Background: Schwannomas are mesenchymal tumors arising from neural sheath cells and whose diagnosis is based on immunohistochemistery. The digestive and especially colonic location of this tumor is rare. Commonly described in elderly patient, their malignancy is unusual.

Case report: We report the case of a 23-year-old girl, with learning disability, operated in emergency for acute peritonitis. Peroperatively, we discovered a peritonitis secondary to a bulky perforated cecal tumor. We performed a right colectomy and an ileostomy. The posterior margin of the resection was macroscopically involved. The diagnosis of colonic schwannoma was confirmed with immunopathological examination of the surgical specimen. Surgical exploration 4 months later and morphological investigations during 2 years showed stability of the tumoral residue in the right iliac fossa. However, we noticed, on CT scanning control 2 years postoperatively, the appearance of a mesenteric recurrence. Exploratory laparotomy confirmed the unresectability of this mesenteric mass and showed the presence of multiple parietal nodules whose biopsies revealed their neurofibromatous nature. The 4 year follow-up of the patient didn't reveal any complication rather than need to right nephrostomy due to ureter compression by the primary tumoral residue.

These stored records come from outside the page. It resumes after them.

Lemma respects_try_catch {A} (c : Run A) handler :
  respects R c → (∀ e, respects R (handler e)) →
  respects R (try_catch c handler).
Proof.
  intros Hc Hh s. rewrite try_catch_eq. specialize (Hc s).
  destruct (c s) as [[[a|e] s1] t1]; [done|].
  specialize (Hh e s1). destruct (handler e s1) as [[r s2] t2].
  by etrans.
Qed.

Lemma respects_for_of {A} (items : list A) body :
  (∀ x, respects R (body x)) → respects R (for_of items body).
Proof.
  intros Hbody. induction items as [|x rest IH]; simpl.
  - apply respects_ret.
  - by apply respects_bind.
Qed.

End Respects.

Section Growth.

Context (CONFIG : Config) (w : World).

#[local] Instance grows_preorder : PreOrder grows.
Proof. unfold grows. split; [intros s|intros s1 s2 s3]; set_solver. Qed.

Lemma grows_marked id s : grows s (marked id s).
Proof. unfold grows, marked. simpl. set_solver. Qed.

Lemma loop_body_final message s :
  final (loop_body CONFIG w message s) = s
  ∨ final (loop_body CONFIG w message s) = marked (Message.id message) s.
Proof.
  destruct (decide (Message.id message ∈ processedMessageIds s)) as [Hin|Hin].
  { left. by rewrite loop_body_processed. }
  destruct (decide (Message.direction message = "inbound")) as [Hdir|Hdir].
  2:{ right. by rewrite loop_body_not_inbound. }
  destruct (analyzeMessageForOrder_returns CONFIG w message s)
    as (analysis & t_an & Han).
  rewrite (loop_body_inbound _ _ _ _ _ _ Hin Hdir Han). simpl.
  destruct (Js.get analysis "isOrder") as [isOrder|e]; [|by left].
  destruct (Js.truthy isOrder); by right.
Qed.

Lemma loop_body_grows message : respects grows (loop_body CONFIG w message).
Proof.
  intros s. destruct (loop_body_final message s) as [-> | ->];
    [done | apply grows_marked].
Qed.

Lemma fetchOpenPhoneMessages_final s :
  final (fetchOpenPhoneMessages CONFIG w s) = s.
Proof.
  rewrite fetchOpenPhoneMessages_eq.
  destruct (provided _); [destruct (openphone_get _ _)|]; done.
Qed.

Lemma processMessages_grows : respects grows (processMessages CONFIG w).
Proof.
  unfold processMessages.
  apply (respects_bind grows); [apply (respects_console grows)|]. intros _.
  apply (respects_bind grows); [|intros; apply (respects_ret grows)].
  apply (respects_try_catch grows);
    [|intros; apply (respects_console grows)].
  apply (respects_bind grows).
  { apply (respects_pure grows), fetchOpenPhoneMessages_final. }
  intros messages.
  apply (respects_bind grows); [apply (respects_console grows)|]. intros _.
  apply (respects_bind grows).
  { apply (respects_for_of grows), loop_body_grows. }
  intros _.
  apply (respects_bind grows); [|intros; apply (respects_console grows)].
  apply (respects_modify grows). intros s. unfold grows. simpl. set_solver.
Qed.
(** The state of the loop after [n] epochs that go through. *)
Lemma epoch_loop_completes (n : nat) :
  (forall e, (e < n)%nat ->
     epoch_completes train_epoch_at val_epoch_at unfreeze train_viz_update train_viz_plot_all
                     e (auc e)) ->
  exists st,
    epoch_loop train_epoch_at val_epoch_at unfreeze train_viz_update train_viz_plot_all
               epochs (seq 0 n) (mkOutcome 0 None [] []) = (st, None) /\
    best_val_auc st = running_best auc n /\
    checkpoints st = map (fun e => (e, running_best auc (S e))) (seq 0 n) /\
    match best_model st with
    | None => running_best auc n = 0
    | Some b =>
        (b < n)%nat /\ auc b = running_best auc n /\ 0 < auc b /\
        (forall e, (e < b)%nat -> auc e < auc b)
    end.
Proof.
  induction n as [|n IH]; intros Hall.
  - eexists. split; [reflexivity|]. cbn. repeat split; reflexivity.
  - destruct IH as (st & Hrun & Hbest & Hcps & Hmodel); [intros e He; apply Hall; lia|].
    destruct (main_epoch_completes st n (auc n) (Hall n ltac:(lia)))
      as (st' & Hstep & Hbest' & Hmodel' & Hcps').
    exists st'. split; [|split; [|split]].
    + rewrite seq_S, epoch_loop_app, Hrun. cbn [Nat.add epoch_loop]. rewrite Hstep.
      reflexivity.
    + rewrite Hbest', Hbest. reflexivity.
    + rewrite Hcps', Hcps, Hbest, seq_S, map_app. reflexivity.
    + rewrite Hmodel'. rewrite Hbest. cbn [running_best].
      pose proof (running_best_nonneg n) as Hnn.
      unfold Rmax. destruct (Rlt_dec (running_best auc n) (auc n)) as [Hlt|Hge].
      * destruct (Rle_dec (running_best auc n) (auc n)); [|lra].
        split; [lia|]. split; [reflexivity|]. split; [lra|].
        intros e He. pose proof (running_best_ge n e He). lra.
      * destruct (Rle_dec (running_best auc n) (auc n)) as [Hle|Hgt].
        -- assert (Heq : auc n = running_best auc n) by lra.
           destruct (best_model st) as [b|].
           ++ destruct Hmodel as (Hb & Hab & Hpos & Hfirst).
              split; [lia|]. split; [lra|]. split; [exact Hpos|exact Hfirst].
           ++ lra.
        -- destruct (best_model st) as [b|].
           ++ destruct Hmodel as (Hb & Hab & Hpos & Hfirst).
              split; [lia|]. split; [exact Hab|]. split; [exact Hpos|exact Hfirst].
           ++ exact Hmodel.
Qed.

(** X24.  When every epoch goes through, [best_val_auc] ends as the
    largest of 0 and the validation AUCs, the checkpoint of each epoch
    records the best AUC so far, and [best_model.pth] holds the parameters
    of the first epoch that reached the largest AUC: a later epoch with the
    same AUC does not replace it, and the file is not written at all when
    no AUC is above 0. *)
Theorem best_model_is_first_best_epoch :
  (forall e, (e < Z.to_nat epochs)%nat ->
     epoch_completes train_epoch_at val_epoch_at unfreeze train_viz_update train_viz_plot_all
                     e (auc e)) ->
  exists st,
    main train_epoch_at val_epoch_at unfreeze train_viz_update train_viz_plot_all epochs
    = (st, None) /\
    best_val_auc st = running_best auc (Z.to_nat epochs) /\
    checkpoints st
    = map (fun e => (e, running_best auc (S e))) (seq 0 (Z.to_nat epochs)) /\
    match best_model st with
    | None => forall e, (e < Z.to_nat epochs)%nat -> auc e <= 0
    | Some b =>
        (b < Z.to_nat epochs)%nat /\ 0 < auc b /\
        (forall e, (e < Z.to_nat epochs)%nat -> auc e <= auc b) /\
        (forall e, (e < b)%nat -> auc e < auc b)
    end.
Proof.
  intros Hall.
  destruct (epoch_loop_completes (Z.to_nat epochs) Hall) as (st & Hrun & Hbest & Hcps & Hmodel).
  exists st. split; [exact Hrun|]. split; [exact Hbest|]. split; [exact Hcps|].
  destruct (best_model st) as [b|].
  - destruct Hmodel as (Hb & Hab & Hpos & Hfirst).
    split; [exact Hb|]. split; [exact Hpos|]. split; [|exact Hfirst].
    intros e He. rewrite Hab. apply running_best_ge. exact He.
  - intros e He. rewrite <- Hmodel. apply running_best_ge. exact He.
Qed.

(** X25.  When [train_epoch] raises in epoch [k] after [k] epochs that
    went through, the loop stops with that exception, and what it leaves
    is what those [k] epochs wrote: their checkpoints, each with the best
    AUC so far. *)
Theorem interrupted_training_keeps_checkpoints (k : nat) (err : exn) :
  (k < Z.to_nat epochs)%nat ->
  (forall e, (e < k)%nat ->
     epoch_completes train_epoch_at val_epoch_at unfreeze train_viz_update train_viz_plot_all
                     e (auc e)) ->
  unfreeze k = Ok tt ->
  train_epoch_at k = Raise err ->
  exists st,
    main train_epoch_at val_epoch_at unfreeze train_viz_update train_viz_plot_all epochs
    = (st, Some err) /\
    best_val_auc st = running_best auc k /\
    checkpoints st = map (fun e => (e, running_best auc (S e))) (seq 0 k).
Proof.
  intros Hk Hall Hun Htrain.
  destruct (epoch_loop_completes k Hall) as (st & Hrun & Hbest & Hcps & _).
  unfold main.
  replace (Z.to_nat epochs) with (k + S (Z.to_nat epochs - S k))%nat by lia.
  rewrite seq_app, epoch_loop_app, Hrun. cbn [Nat.add seq epoch_loop].
  unfold main_epoch. rewrite Hun, Htrain.
  destruct (unfreeze_due k epochs); eexists; (split; [reflexivity|]);
    cbn [best_val_auc checkpoints]; split; assumption.
Qed.

End MainMore.

Lemma best_model_is_first_best_epoch_witness :
  exists st,
    main (fun _ => Ok (metrics_with_auc 0)) (fun _ => Ok (metrics_with_auc (1 / 2)))
         (fun _ => Ok tt) (fun _ _ _ => Ok tt) (Ok tt) 2
    = (st, None) /\
    best_val_auc st = running_best (fun _ => (1 / 2)%R) (Z.to_nat 2) /\
    checkpoints st
    = map (fun e => (e, running_best (fun _ => (1 / 2)%R) (S e))) (seq 0 (Z.to_nat 2)) /\
    match best_model st with
    | None => forall e, (e < Z.to_nat 2)%nat -> (1 / 2 <= 0)%R
    | Some b =>
        (b < Z.to_nat 2)%nat /\ (0 < 1 / 2)%R /\
        (forall e, (e < Z.to_nat 2)%nat -> (1 / 2 <= 1 / 2)%R) /\
        (forall e, (e < b)%nat -> (1 / 2 < 1 / 2)%R)
    end.
Proof.
  apply (best_model_is_first_best_epoch
           (fun _ => Ok (metrics_with_auc 0)) (fun _ => Ok (metrics_with_auc (1 / 2)))
           (fun _ => Ok tt) (fun _ _ _ => Ok tt) (Ok tt) 2 (fun _ => (1 / 2)%R)).
  intros e _. unfold epoch_completes. split; [reflexivity|].
  exists (metrics_with_auc 0), (metrics_with_auc (1 / 2)).
  repeat split; reflexivity.
Defined.

Lemma interrupted_training_keeps_checkpoints_witness :
  exists st,
    main (fun e => match e with
                   | O => Ok (metrics_with_auc 0)
                   | _ => Raise (RuntimeError "CUDA out of memory")
                   end)
         (fun _ => Ok (metrics_with_auc (1 / 2)))
         (fun _ => Ok tt) (fun _ _ _ => Ok tt) (Ok tt) 3
    = (st, Some (RuntimeError "CUDA out of memory")) /\
    best_val_auc st = running_best (fun _ => (1 / 2)%R) 1 /\
    checkpoints st = map (fun e => (e, running_best (fun _ => (1 / 2)%R) (S e))) (seq 0 1).
Proof.
  apply (interrupted_training_keeps_checkpoints
           (fun e => match e with
                     | O => Ok (metrics_with_auc 0)
                     | _ => Raise (RuntimeError "CUDA out of memory")
                     end)
           (fun _ => Ok (metrics_with_auc (1 / 2)))
           (fun _ => Ok tt) (fun _ _ _ => Ok tt) (Ok tt) 3 (fun _ => (1 / 2)%R)
           1%nat (RuntimeError "CUDA out of memory")).
  - simpl. lia.
  - intros e He. assert (e = 0%nat) as -> by lia.
    unfold epoch_completes. split; [reflexivity|].
    exists (metrics_with_auc 0), (metrics_with_auc (1 / 2)).
    repeat split; reflexivity.
  - reflexivity.
  - reflexivity.
Defined.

Discussion: Colonic schwannoma is a rare disease, commonly described in uncomplicated stages. The learning disability of our patient had favorized the absence of declared symptoms and promoted the evolution of the cecal swhannoma until its perforation. This complication was not described before. Local recurrence has been also rarely reported in the literature. Association with neurofibroma may be hereditary in a context of neurofibromatosis or sporadic.

Conclusion: Colonic schwannoma may have polymorphic presentation mimicking malignant tumor in such cases. Not treated in time, it can lead to severe complications, such as tumoral perforation. Surgical resection remains the mainstay treatment. The slow evolutionary genius of schwannoma, even when incompletely resected by necessity, confirms its good prognosis.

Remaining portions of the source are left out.